Les journées s’étirent avec la lenteur propre à la campagne. Matinées passées à errer sur les chemins, mains dans les poches, mâchant un brin d’herbe sèche. Après-midis à retrouver P., le fils du facteur, près de la mare. Des lianes séchées en guise de cigarette, peu de paroles. La rumeur du village s’élève, étouffée par la chaleur. Puis un jour, B. apparaît.

Derrière les prunelliers, un éclat de rire. Une robe légère, des jambes brûlées de soleil. P. devient rouge comme une pivoine, bégayant des mots absurdes, l’accent du pays s’alourdit dans sa bouche. Un regard qui balaie l’assemblée, un sourire en coin, bras croisés sur la poitrine, déjà en position de force.

Mais ce n’est pas elle qui bouleversera cet été. Ce sera N., sa sœur aînée.

Un soir de pluie, toute de blanc vêtue, les cheveux blonds collés à la peau par l’humidité. Un regard moqueur, une démarche assurée. Tout en elle semble hors de portée. Dès le lendemain, un rendez-vous tacite s’installe. Chaque soir, après le dîner, une sortie prétextée. Toujours la même attente derrière la barrière. Un menton levé, un sourire qui oscille entre retenue et insolence.
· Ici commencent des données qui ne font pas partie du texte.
(** * md-to-docx: template filling and Markdown rendering

    A shallow embedding of [Python/Tools/md-to-docx.py]
    (class [MarkdownTemplateProcessor]) and the properties of its
    fill-then-render pipeline.

    Conventions.
    - A Python [str] is a list of characters.  Characters are the code
      points below 256 ([ascii]); the character classes of [re] and [str]
      ([\w], [\d], [\s], [str.strip]) are the Unicode-aware ones of Python 3
      restricted to that range.
    - A [dict] is an association list in insertion order with unique keys:
      [fill_template] iterates [data.items()] and the order of the
      replacements is observable.
    - The document of [python-docx] is the list of blocks appended to its
      body, in order.  Setting the text of a run, a paragraph, a heading
      or a cell fails with [ValueError] when the text has a control
      character other than the tab, the line feed and the carriage return
      (the XML library refuses it); in the text read back a carriage
      return is a line break.  Indexing the cells of a row out of range
      fails with [IndexError].
    - [datetime.now().strftime(...)] is an input of [fill_template]: the
      already formatted time stamp. *)

From Stdlib Require Import Strings.String Strings.Ascii Lists.List Bool.Bool.
From Stdlib Require Import Arith.PeanoNat Arith.Arith ZArith.ZArith micromega.Lia.
From Stdlib Require Import Numbers.DecimalString.
Import ListNotations.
Des marches sur les sentiers, frôlant les fossés bordés d’orties. Des mains s’approchant sans jamais se toucher. L’air du soir imprégné de camomille et de paille humide. Un rire discret, une tête détournée. Que peuvent bien attendre les filles d’un garçon ? Ignorance totale des règles du jeu. L’espoir secret d’un premier pas de sa part. Et, paradoxalement, la crainte de ce moment.

Les nuits se succèdent, équilibre fragile entre attente et retenue. Puis l’été s’achève. Une adresse échangée. Peu de foi en une réponse. Pourtant, quelques semaines plus tard, une enveloppe oblitérée de Vallon-en-Sully. Un cœur battant au moment de l’ouvrir, à l’abri des regards. Des mots simples, banals, prudents. Mais ils sont là.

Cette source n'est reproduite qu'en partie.